Lines below that include "assumption" are the answer; copy each one.

Collected data ::
################

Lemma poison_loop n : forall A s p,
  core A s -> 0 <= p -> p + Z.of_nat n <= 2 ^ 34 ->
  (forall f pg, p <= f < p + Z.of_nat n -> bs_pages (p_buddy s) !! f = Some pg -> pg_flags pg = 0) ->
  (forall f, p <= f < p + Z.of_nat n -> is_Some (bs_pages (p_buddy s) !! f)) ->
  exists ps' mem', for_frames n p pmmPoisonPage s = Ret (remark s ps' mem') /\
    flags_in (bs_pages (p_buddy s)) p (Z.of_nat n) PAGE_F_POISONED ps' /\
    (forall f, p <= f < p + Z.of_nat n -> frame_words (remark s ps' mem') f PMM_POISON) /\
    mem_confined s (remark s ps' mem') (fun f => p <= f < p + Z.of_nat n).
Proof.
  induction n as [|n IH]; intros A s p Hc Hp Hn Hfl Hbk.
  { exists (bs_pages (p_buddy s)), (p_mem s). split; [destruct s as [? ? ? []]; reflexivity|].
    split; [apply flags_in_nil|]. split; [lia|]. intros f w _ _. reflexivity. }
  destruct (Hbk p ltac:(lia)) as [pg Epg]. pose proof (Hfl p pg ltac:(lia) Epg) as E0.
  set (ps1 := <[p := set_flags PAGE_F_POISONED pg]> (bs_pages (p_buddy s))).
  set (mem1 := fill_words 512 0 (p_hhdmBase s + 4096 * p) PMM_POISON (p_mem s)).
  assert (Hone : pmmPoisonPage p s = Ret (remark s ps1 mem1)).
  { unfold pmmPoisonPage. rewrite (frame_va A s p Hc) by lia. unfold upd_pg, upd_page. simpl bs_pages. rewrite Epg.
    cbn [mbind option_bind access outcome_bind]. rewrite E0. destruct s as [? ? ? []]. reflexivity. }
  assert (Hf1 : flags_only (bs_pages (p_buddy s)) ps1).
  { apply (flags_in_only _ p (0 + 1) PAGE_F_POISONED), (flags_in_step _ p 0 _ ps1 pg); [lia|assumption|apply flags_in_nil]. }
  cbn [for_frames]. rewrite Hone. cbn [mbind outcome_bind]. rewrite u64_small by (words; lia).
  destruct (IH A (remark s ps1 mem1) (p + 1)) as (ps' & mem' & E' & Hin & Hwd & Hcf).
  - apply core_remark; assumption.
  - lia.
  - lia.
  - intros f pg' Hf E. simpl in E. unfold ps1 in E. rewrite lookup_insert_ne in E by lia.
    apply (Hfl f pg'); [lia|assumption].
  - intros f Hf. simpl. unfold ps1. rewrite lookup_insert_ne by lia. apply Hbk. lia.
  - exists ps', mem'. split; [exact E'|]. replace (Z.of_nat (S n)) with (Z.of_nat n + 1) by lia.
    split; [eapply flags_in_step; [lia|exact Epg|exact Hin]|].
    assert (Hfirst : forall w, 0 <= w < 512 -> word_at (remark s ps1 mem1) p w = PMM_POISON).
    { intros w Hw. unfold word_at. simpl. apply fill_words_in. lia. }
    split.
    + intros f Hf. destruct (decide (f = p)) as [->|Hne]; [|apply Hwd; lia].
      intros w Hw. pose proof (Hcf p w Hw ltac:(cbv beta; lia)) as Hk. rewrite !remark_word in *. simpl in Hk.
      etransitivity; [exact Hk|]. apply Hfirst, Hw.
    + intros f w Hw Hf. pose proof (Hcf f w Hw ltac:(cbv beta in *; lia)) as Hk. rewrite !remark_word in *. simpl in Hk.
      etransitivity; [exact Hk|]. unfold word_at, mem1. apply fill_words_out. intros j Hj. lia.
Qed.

################

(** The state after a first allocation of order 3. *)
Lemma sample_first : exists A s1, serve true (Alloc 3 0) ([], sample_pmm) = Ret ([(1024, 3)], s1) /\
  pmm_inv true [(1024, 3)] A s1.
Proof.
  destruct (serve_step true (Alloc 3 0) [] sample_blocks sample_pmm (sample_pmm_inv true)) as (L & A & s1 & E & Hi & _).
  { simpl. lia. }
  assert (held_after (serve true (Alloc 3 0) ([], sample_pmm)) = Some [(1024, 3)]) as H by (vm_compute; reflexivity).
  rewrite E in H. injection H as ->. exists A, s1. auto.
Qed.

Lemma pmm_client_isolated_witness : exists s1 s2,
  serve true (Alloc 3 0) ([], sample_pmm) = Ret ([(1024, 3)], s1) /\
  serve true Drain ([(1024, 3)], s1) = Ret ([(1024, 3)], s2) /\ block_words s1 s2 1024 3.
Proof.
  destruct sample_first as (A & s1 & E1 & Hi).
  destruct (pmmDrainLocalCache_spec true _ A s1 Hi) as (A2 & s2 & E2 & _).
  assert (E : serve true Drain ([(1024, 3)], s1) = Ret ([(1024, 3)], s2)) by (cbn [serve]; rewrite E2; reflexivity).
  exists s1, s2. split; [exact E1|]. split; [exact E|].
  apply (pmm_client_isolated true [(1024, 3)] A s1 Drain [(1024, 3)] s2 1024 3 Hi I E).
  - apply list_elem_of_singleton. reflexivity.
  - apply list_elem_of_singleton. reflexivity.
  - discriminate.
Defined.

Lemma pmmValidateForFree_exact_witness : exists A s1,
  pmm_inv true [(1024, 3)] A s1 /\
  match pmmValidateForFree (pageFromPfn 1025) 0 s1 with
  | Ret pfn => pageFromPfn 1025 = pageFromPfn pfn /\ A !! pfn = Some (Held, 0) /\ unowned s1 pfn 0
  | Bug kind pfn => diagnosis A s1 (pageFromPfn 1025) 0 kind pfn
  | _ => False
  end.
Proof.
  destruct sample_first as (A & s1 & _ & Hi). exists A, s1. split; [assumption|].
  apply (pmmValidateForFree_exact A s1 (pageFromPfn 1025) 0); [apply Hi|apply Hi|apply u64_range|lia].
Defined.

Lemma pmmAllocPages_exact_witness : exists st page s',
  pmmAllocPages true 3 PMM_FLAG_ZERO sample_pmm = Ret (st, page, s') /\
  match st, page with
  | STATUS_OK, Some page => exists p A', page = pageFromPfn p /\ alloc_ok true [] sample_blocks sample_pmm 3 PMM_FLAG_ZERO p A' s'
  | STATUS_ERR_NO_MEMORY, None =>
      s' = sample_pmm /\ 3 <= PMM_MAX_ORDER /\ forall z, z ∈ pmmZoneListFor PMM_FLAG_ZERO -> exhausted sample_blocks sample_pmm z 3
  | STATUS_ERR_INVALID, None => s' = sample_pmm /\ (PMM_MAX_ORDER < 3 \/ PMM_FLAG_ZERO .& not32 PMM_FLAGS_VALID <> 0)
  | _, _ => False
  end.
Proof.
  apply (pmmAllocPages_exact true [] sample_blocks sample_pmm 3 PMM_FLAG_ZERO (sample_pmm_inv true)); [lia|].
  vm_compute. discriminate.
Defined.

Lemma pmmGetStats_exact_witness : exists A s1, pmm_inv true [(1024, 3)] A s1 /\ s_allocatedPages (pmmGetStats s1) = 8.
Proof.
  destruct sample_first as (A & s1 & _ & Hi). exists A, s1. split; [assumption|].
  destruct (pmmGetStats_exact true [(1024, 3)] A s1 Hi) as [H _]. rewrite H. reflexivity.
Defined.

################

Task answer ::
  { apply (flags_in_only _ p (0 + 1) PAGE_F_POISONED), (flags_in_step _ p 0 _ ps1 pg); [lia|assumption|apply flags_in_nil]. }
  - apply core_remark; assumption.
    apply (Hfl f pg'); [lia|assumption].
  destruct sample_first as (A & s1 & _ & Hi). exists A, s1. split; [assumption|].
  destruct sample_first as (A & s1 & _ & Hi). exists A, s1. split; [assumption|].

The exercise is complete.